◆ Aim of the exercise: Provide only the number of lines below in which the string "destruct" occurs.

◆ Supplied material:
(** [addKeycodes({144: 'numlock'})]: a keydown of code 144 is [numlock]. *)
Lemma addKeycodes_then_key_witness :
  NoDup [(144%N, "numlock")].*1
  /\ characterFromEvent (addKeycodes [(144%N, "numlock")] (statics0 false))
       (Dom (Sample.key keydown 144)) = "numlock".
Proof.
  assert (Hnd : NoDup [(144%N, "numlock")].*1)
    by (repeat constructor; by intros ?%elem_of_nil).
  split; [exact Hnd|].
  destruct (addKeycodes_then_key [(144%N, "numlock")] (statics0 false) Hnd)
    as (_ & _ & H & _).
  apply (H 144%N); [left|done|done|done].
Defined.

(** ** [#keysFromString]: cutting a combination at the plus signs *)

Lemma join_split sep s :
  JsString.join (String sep "") (JsString.split sep s) = s.
Proof.
  induction s as [|c s IH]; [done|]. cbn [JsString.split].
  destruct (split_shape sep s) as (h & tl & Hsplit & _ & _).
  rewrite Hsplit in IH |- *.
  destruct (Ascii.eqb c sep) eqn:E.
  - apply Ascii.eqb_eq in E as ->.
    change (JsString.join (String sep "") ("" :: h :: tl))
      with ("" +:+ String sep "" +:+ JsString.join (String sep "") (h :: tl)).
    by rewrite IH.
  - destruct tl as [|y tl].
    + cbn in IH |- *. by rewrite IH.
    + change (JsString.join (String sep "") (String c h :: y :: tl))
        with (String c h +:+ String sep "" +:+ JsString.join (String sep "") (y :: tl)).
      change (JsString.join (String sep "") (h :: y :: tl))
        with (h +:+ String sep "" +:+ JsString.join (String sep "") (y :: tl)) in IH.
      by rewrite append_cons, IH.
Qed.

Lemma split_tokens_no_sep sep s :
  Forall (fun t => JsString.mem sep t = false) (JsString.split sep s).
Proof.
  induction s as [|c s IH]; [by repeat constructor|]. cbn [JsString.split].
  destruct (Ascii.eqb c sep) eqn:E; [by constructor|].
  destruct (JsString.split sep s) as [|h tl]; [by repeat constructor; cbn; rewrite E|].
  apply Forall_cons in IH as [Hh Htl]. constructor; [|done].
  cbn. by rewrite E, Hh.
Qed.

Lemma replace_plus_plus_end t :
  JsString.mem "+" t = false ->
  JsString.replace_plus_plus (t +:+ "++") = t +:+ "+plus".
Proof.
  induction t as [|c t IH]; [done|].
  intros [Hc Ht]%mem_cons_false. rewrite !append_cons. cbn [JsString.replace_plus_plus].
  rewrite Hc. by rewrite IH.
Qed.

Lemma split_at_plus t r :
  JsString.mem "+" t = false ->
  JsString.split "+" (t +:+ String "+" r) = t :: JsString.split "+" r.
Proof.
  induction t as [|c t IH]; [done|].
  intros [Hc Ht]%mem_cons_false. rewrite append_cons. cbn [JsString.split].
  rewrite Hc. by rewrite IH.
Qed.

◆ Response area: 6